Comme le dit un proverbe bien connu, quelle que soit la durée de la nuit, le jour finit par apparaître. Cette vérité prend tout son sens en Guinée équatoriale, avec l’explosion du scandale des 400 sextapes impliquant Baltasar Ebiang et des femmes mariées, dont certaines épouses de dignitaires du pays.
Depuis la révélation de ces vidéos, le nombre de victimes ne cesse de s’alourdir. L’une des maîtresses de Baltasar Ebiang s’est suicidée, ne supportant pas le choc après que ses proches ont découvert ses vidéos circulant sur les réseaux sociaux.

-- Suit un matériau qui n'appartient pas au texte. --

(* ===== verification/Certificates.v ===== *)
(** Certificate checks of the Gateway Manager:
    services/gateway-manager/app/api/routes/certificates.py.

    [CertEnv] is what the route reads and what it calls: the file system and the
    third-party package [cryptography]. *)

From S2P Require Import Prelude Python Permissions.
Local Open Scope Z_scope.

(** A private key, or the exception that loading it raised. *)
Inductive KeyLoad (K : Type) : Type :=
| KeyLoaded (key : K)
| KeyTypeError
| KeyValueError.
Arguments KeyLoaded {K} key.
Arguments KeyTypeError {K}.
Arguments KeyValueError {K}.

(** Loading a certificate raises [ValueError] or nothing ([None]). Taking the
    bytes of a public key may raise anything ([None]). *)
Class CertEnv := {
  Certificate : Type;
  PrivateKey : Type;
  isfile : string → bool;
  access_read : string → bool;
  read_file : string → string + string;      (* the text of an [OSError], or the contents *)
  load_pem_x509_certificate : string → option Certificate;
  load_der_x509_certificate : string → option Certificate;
  load_pem_private_key : string → KeyLoad PrivateKey;
  load_der_private_key : string → KeyLoad PrivateKey;
  cert_public_key_bytes : Certificate → option string;
  key_public_key_bytes : PrivateKey → option string;
  not_valid_before_utc : Certificate → Z;
  not_valid_after_utc : Certificate → Z;
  fingerprint_hex : Certificate → string;
  subject_rfc4514 : Certificate → string;
  issuer_rfc4514 : Certificate → string;
}.

Definition EXPIRY_WARNING_WINDOW : Z := days 30.

Record CheckResult := {
  cr_name : string;
  cr_severity : string;
  cr_passed : bool;
  cr_message : string;
}.

Record CertificateValidateResponse := {
  cv_ok : bool;
  cv_checks : list CheckResult;
  cv_subject : option string;
  cv_issuer : option string;
  cv_not_valid_before : option string;
  cv_not_valid_after : option string;
}.

Definition check (name severity : string) (passed : bool) (message : string) : CheckResult :=
  {| cr_name := name; cr_severity := severity; cr_passed := passed; cr_message := message |}.

(** [CertificateValidateResponse(ok=..., checks=...)] *)
Definition response (ok : bool) (checks : list CheckResult) : CertificateValidateResponse :=
  {| cv_ok := ok; cv_checks := checks; cv_subject := None; cv_issuer := None; cv_not_valid_before := None;
     cv_not_valid_after := None |}.

Section certificates.
Context `{CertEnv}.

Definition _readable_file_check (name path : string) : CheckResult :=
  if negb (isfile path) then check name "error" false (path +:+ " does not exist")
  else if negb (access_read path) then check name "error" false (path +:+ " is not readable")
  else check name "info" true (path +:+ " exists and is readable").

Definition _load_certificate (path : string) : option Certificate * CheckResult :=
  match read_file path with
  | inl text => (None, check "cert_path" "error" false text)
  | inr data =>
      match load_pem_x509_certificate data with
      | Some cert => (Some cert, check "cert_parse" "info" true "certificate parsed")
      | None =>
          match load_der_x509_certificate data with
          | Some cert => (Some cert, check "cert_parse" "info" true "certificate parsed")
          | None => (None, check "cert_path" "error" false "could not parse as a PEM or DER X.509 certificate")
          end
      end
  end.

(** [inl]: the [OSError] of [open], which the function does not catch. *)
Definition _load_private_key (path : string) : string + (PrivateKey + CheckResult) :=
  match read_file path with
  | inl text => inl text
  | inr data =>
      inr (match load_pem_private_key data with
           | KeyLoaded key => inl key
           | KeyTypeError =>
               inr (check "key_path" "error" false
                 "the key file is password-protected — Healer only supports unencrypted key files")
           | KeyValueError =>
               match load_der_private_key data with
               | KeyLoaded key => inl key
               | _ => inr (check "key_path" "error" false "could not parse as a PEM or DER private key")
               end
           end)
  end.

(** [_public_key_bytes(cert.public_key()) == _public_key_bytes(private_key.public_key())] *)
Definition key_matches (cert : Certificate) (key : PrivateKey) : bool :=
  match cert_public_key_bytes cert, key_public_key_bytes key with
  | Some a, Some b => String.eqb a b
  | _, _ => false
  end.

(** The checks of the validity period. *)
Definition period_checks (now_ : Z) (cert : Certificate) : list CheckResult :=
  let not_before := not_valid_before_utc cert in
  let not_after := not_valid_after_utc cert in
  (if now_ <? not_before then
     [check "not_yet_valid" "warning" false ("certificate is not valid until " +:+ isoformat not_before)] else []) ++
  (if not_after <? now_ then
     [check "expired" "error" false ("certificate expired on " +:+ isoformat not_after)]
   else if not_after - now_ <? EXPIRY_WARNING_WINDOW then
     [check "expiring_soon" "warning" false ("certificate expires soon, on " +:+ isoformat not_after)] else []).

(** [c.passed or c.severity != "error"] *)
Definition acceptable (c : CheckResult) : bool := cr_passed c || negb (String.eqb (cr_severity c) "error").

(** [inl]: an exception that ends the request with 500. *)
Definition validate_certificate (now_ : Z) (cert_path key_path : string) : string + CertificateValidateResponse :=
  let cert_readable := _readable_file_check "cert_path" cert_path in
  let key_readable := _readable_file_check "key_path" key_path in
  let checks := [cert_readable; key_readable] in
  if negb (cr_passed cert_readable) || negb (cr_passed key_readable) then inr (response false checks) else
  let '(cert, cert_check) := _load_certificate cert_path in
  let checks := checks ++ [cert_check] in
  match cert with
  | None => inr (response false checks)
  | Some cert =>
      match _load_private_key key_path with
      | inl text => inl text
      | inr (inr key_error) => inr (response false (checks ++ [key_error]))
      | inr (inl private_key) =>
          let matches := key_matches cert private_key in
          let checks :=
            checks ++ [check "key_parse" "info" true "key parsed";
                       check "key_matches_cert" "error" matches
                         (if matches then "the key matches the certificate's public key"
                          else "this key does NOT match the certificate — they are not a pair")] ++
            period_checks now_ cert ++
            [check "fingerprint" "info" true ("sha256:" +:+ fingerprint_hex cert)] in
          inr {| cv_ok := forallb acceptable checks; cv_checks := checks;
                 cv_subject := Some (subject_rfc4514 cert); cv_issuer := Some (issuer_rfc4514 cert);
                 cv_not_valid_before := Some (isoformat (not_valid_before_utc cert));
                 cv_not_valid_after := Some (isoformat (not_valid_after_utc cert)) |}
      end
  end%bool.

(** ** When a pair is accepted *)

(** The certificate of a file, in either encoding. *)
Definition certificate_in (path : string) (cert : Certificate) : Prop :=
  ∃ data, read_file path = inr data ∧
    (load_pem_x509_certificate data = Some cert ∨
     (load_pem_x509_certificate data = None ∧ load_der_x509_certificate data = Some cert)).

(** The unencrypted private key of a file. *)
Definition private_key_in (path : string) (key : PrivateKey) : Prop :=
  ∃ data, read_file path = inr data ∧
    (load_pem_private_key data = KeyLoaded key ∨
     (load_pem_private_key data = KeyValueError ∧ load_der_private_key data = KeyLoaded key)).

(** What makes a pair usable: both files can be read, they hold a certificate
    and its private key, and the certificate has not expired. *)
Definition usable_pair (now_ : Z) (cert_path key_path : string) : Prop :=
  isfile cert_path = true ∧ access_read cert_path = true ∧ isfile key_path = true ∧ access_read key_path = true ∧
  ∃ cert key bytes, certificate_in cert_path cert ∧ private_key_in key_path key ∧
    cert_public_key_bytes cert = Some bytes ∧ key_public_key_bytes key = Some bytes ∧
    now_ ≤ not_valid_after_utc cert.

Lemma readable_file_check_passed name path :
  cr_passed (_readable_file_check name path) = true ↔ isfile path = true ∧ access_read path = true.
Proof. unfold _readable_file_check. destruct (isfile path), (access_read path); naive_solver. Qed.

Lemma key_matches_spec cert key :
  key_matches cert key = true ↔ ∃ bytes, cert_public_key_bytes cert = Some bytes ∧ key_public_key_bytes key = Some bytes.
Proof.
  unfold key_matches. destruct (cert_public_key_bytes cert), (key_public_key_bytes key); try naive_solver.
  rewrite String.eqb_eq. naive_solver.
Qed.

Lemma period_checks_acceptable now_ cert :
  forallb acceptable (period_checks now_ cert) = (now_ <=? not_valid_after_utc cert).
Proof.
  unfold period_checks. rewrite forallb_app.
  destruct (now_ <? not_valid_before_utc cert); simpl;
    (destruct (Z.ltb_spec (not_valid_after_utc cert) now_), (Z.leb_spec now_ (not_valid_after_utc cert));
     try lia; [done|]; by destruct (_ <? EXPIRY_WARNING_WINDOW)).
Qed.

(** The certificate and the key that the functions return are those of the files. *)
Lemma load_certificate_spec path cert : (_load_certificate path).1 = Some cert ↔ certificate_in path cert.
Proof.
  unfold _load_certificate, certificate_in. destruct (read_file path) as [text|data]; [naive_solver|].
  destruct (load_pem_x509_certificate data) eqn:E1; [naive_solver|].
  destruct (load_der_x509_certificate data) eqn:E2; naive_solver.
Qed.

Lemma load_private_key_spec path key : _load_private_key path = inr (inl key) ↔ private_key_in path key.
Proof.
  unfold _load_private_key, private_key_in. destruct (read_file path) as [text|data]; [naive_solver|].
  split.
  - intros [= E]. exists data. split; [done|]. destruct (load_pem_private_key data); simplify_eq; [by left|right].
    split; [done|]. destruct (load_der_private_key data); by simplify_eq.
  - intros (? & [= <-] & [-> | [-> ->]]); done.
Qed.

Lemma certificate_in_unique path c1 c2 : certificate_in path c1 → certificate_in path c2 → c1 = c2.
Proof. intros H1%load_certificate_spec H2%load_certificate_spec. congruence. Qed.

Lemma private_key_in_unique path k1 k2 : private_key_in path k1 → private_key_in path k2 → k1 = k2.
Proof. intros H1%load_private_key_spec H2%load_private_key_spec. congruence. Qed.

(** What [_load_certificate] says when it has no certificate, and when it has one. *)
Lemma load_certificate_check path :
  acceptable (_load_certificate path).2 = bool_decide (is_Some (_load_certificate path).1).
Proof.
  unfold _load_certificate. destruct (read_file path) as [text|data]; [done|].
  destruct (load_pem_x509_certificate data); [done|]. by destruct (load_der_x509_certificate data).
Qed.

Lemma load_private_key_error path c : _load_private_key path = inr (inr c) → acceptable c = false.
Proof.
  unfold _load_private_key. destruct (read_file path) as [text|data]; [done|].
  destruct (load_pem_private_key data); intros [= E]; simplify_eq; [done|].
  destruct (load_der_private_key data); by simplify_eq.
Qed.

Lemma readable_file_check_acceptable name path :
  acceptable (_readable_file_check name path) = cr_passed (_readable_file_check name path).
Proof. unfold _readable_file_check. by destruct (isfile path), (access_read path). Qed.

(** The checks behind a certificate and a key that could be loaded. *)
Lemma final_checks_acceptable now_ cert key m1 m2 :
  forallb acceptable ([check "key_parse" "info" true m1; check "key_matches_cert" "error" (key_matches cert key) m2] ++
    period_checks now_ cert ++ [check "fingerprint" "info" true ("sha256:" +:+ fingerprint_hex cert)]) = true ↔
  key_matches cert key = true ∧ now_ ≤ not_valid_after_utc cert.
Proof.
  rewrite !forallb_app, period_checks_acceptable. simpl. rewrite !andb_true_iff, Z.leb_le.
  unfold acceptable. simpl. rewrite orb_false_r. naive_solver.
Qed.

End certificates.

(** The Gateway Manager accepts a certificate pair exactly when both files can
    be read, hold a certificate and its unencrypted private key, and the
    certificate has not expired; a refusal always comes with a failed check of
    severity error, an acceptance with none. The one request that is not answered
    is for a key file that passed the permission check and cannot be opened. *)
Lemma validate_certificate_verdict `{CertEnv} now_ cert_path key_path :
  match validate_certificate now_ cert_path key_path with
  | inr r => (cv_ok r = true ↔ usable_pair now_ cert_path key_path) ∧ cv_ok r = forallb acceptable (cv_checks r)
  | inl text => read_file key_path = inl text ∧ access_read key_path = true
  end.
Proof.
  unfold validate_certificate, usable_pair.
  pose proof (readable_file_check_passed "cert_path" cert_path) as Hc.
  pose proof (readable_file_check_passed "key_path" key_path) as Hk.
  pose proof (readable_file_check_acceptable "cert_path" cert_path) as Ac.
  pose proof (readable_file_check_acceptable "key_path" key_path) as Ak.
  destruct (cr_passed (_readable_file_check "cert_path" cert_path)),
    (cr_passed (_readable_file_check "key_path" key_path)); simpl;
    [|rewrite Ac, Ak; split; [naive_solver|done]..].
  pose proof (load_certificate_check cert_path) as Al. pose proof (load_certificate_spec cert_path) as Hl.
  destruct (_load_certificate cert_path) as [[cert|] c]; simpl in *.
  2: { rewrite Ac, Ak, Al. split; [|done]. split; [done|].
       intros (_ & _ & _ & _ & cert & key & bytes & Hcert & _). by apply Hl in Hcert. }
  assert (certificate_in cert_path cert) as Hcert by by apply Hl.
  pose proof (load_private_key_spec key_path) as Hp. pose proof (load_private_key_error key_path) as Ap.
  destruct (_load_private_key key_path) as [text|[key|e]] eqn:E.
  - split; [|naive_solver]. unfold _load_private_key in E. destruct (read_file key_path); by simplify_eq.
  - assert (private_key_in key_path key) as Hkey by by apply Hp.
    simpl. split; [|done]. rewrite Ac, Ak, Al. simpl.
    pose proof (final_checks_acceptable now_ cert key "key parsed"
      (if key_matches cert key then "the key matches the certificate's public key"
       else "this key does NOT match the certificate — they are not a pair")) as Hfin.
    simpl in Hfin. rewrite Hfin. rewrite key_matches_spec. split; [naive_solver|].
    intros (_ & _ & _ & _ & cert' & key' & bytes & Hcert' & Hkey' & ? & ? & ?).
    rewrite (certificate_in_unique cert_path cert cert'), (private_key_in_unique key_path key key') by done. eauto.
  - simpl. rewrite Ac, Ak, Al, (Ap e eq_refl). split; [|done]. split; [done|].
    intros (_ & _ & _ & _ & cert' & key' & bytes & _ & Hkey' & _). by apply Hp in Hkey'.
Qed.
Lemma like_match_prefix term s :
  like_match (map LChar term ++ [LAny]) s = true ↔ ∃ a b, s = a ++ b ∧ lower_text a = lower_text term.
Proof.
  revert s. induction term as [|c term IH]; intros s; cbn [map app].
  - rewrite like_match_any. split; [|done]. intros _. by exists [], s.
  - cbn [like_match]. destruct s as [|d s].
    + split; [done|]. intros (a & b & Hs & Ha). symmetry in Hs. apply app_eq_nil in Hs as [-> ->]. done.
    + rewrite andb_true_iff, fold_case_eq, IH. split.
      * intros (Hc & a & b & -> & Ha). exists (d :: a), b. split; [done|]. unfold lower_text in *. cbn [map]. by rewrite Hc, Ha.
      * intros (a & b & Hs & Ha). destruct a as [|d' a]; [done|]. unfold lower_text in Ha. cbn [map] in Ha. simplify_eq/=.
        split; [congruence|]. by exists a, b.
Qed.

Lemma like_match_skip tokens s :
  like_match (LAny :: tokens) s = true ↔ ∃ a b, s = a ++ b ∧ like_match tokens b = true.
Proof.
  induction s as [|c s IH].
  - simpl. rewrite orb_false_r. split; [by exists [], []|]. intros (a & b & Hs & Hb).
    symmetry in Hs. by apply app_eq_nil in Hs as [-> ->].
  - change (like_match (LAny :: tokens) (c :: s)) with (like_match tokens (c :: s) || like_match (LAny :: tokens) s).
    rewrite orb_true_iff, IH. split.
    + intros [Hb|(a & b & -> & Hb)]; [by exists [], (c :: s)|]. by exists (c :: a), b.
    + intros ([|c' a] & b & Hs & Hb); simplify_eq/=; [by left|]. right. by exists a, b.
Qed.

(** Wildcards in the search term match only themselves. *)
Lemma ilike_literal term s :
  ilike s (["%"%char] ++ _escape_like term ++ ["%"%char]) = true ↔ occurs (lower_text term) (lower_text s).
Proof.
  unfold ilike, occurs.
  assert (like_tokens (["%"%char] ++ _escape_like term ++ ["%"%char]) = LAny :: map LChar term ++ [LAny]) as ->.
  { transitivity (LAny :: like_tokens (_escape_like term ++ ["%"%char])); [done|]. by rewrite like_tokens_escape. }
  rewrite like_match_skip.
  setoid_rewrite like_match_prefix. split.
  - intros (a & b & -> & c & d & -> & Hc). exists (lower_text a), (lower_text d).
    unfold lower_text in *. by rewrite !map_app, Hc.
  - intros (a & b & Hs). unfold lower_text in Hs. apply map_eq_app in Hs as (a' & r & -> & <- & Hr).
    apply map_eq_app in Hr as (c & d & -> & Hc & <-). exists a', (c ++ d). split; [done|]. by exists c, d.
Qed.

Dans une autre vidéo, devenue virale en quelques heures, on voit un mari confrontant sa femme dans un bureau, après la fuite de ses sextapes avec Baltasar Ebiang. Il lui demande des explications sur sa participation présumée à des vidéos tournées à Dubaï lors d’un de ses voyages d’affaires. Devant la caméra, la femme craque, demande pardon, et avoue avoir participé à trois épisodes de la série controversée « 400 Sex », impliquant le haut fonctionnaire équatoguinéen, accusé d’avoir eu des relations avec plus de 400 femmes.
Ces aveux, filmés à son insu par son époux, amplifient encore la portée de ce scandale sexuel, qui ne cesse de dévoiler de nouveaux rebondissements. L’homme, se sentant trahi, exige désormais le divorce, évoquant les années de tromperie qu’il aurait subies.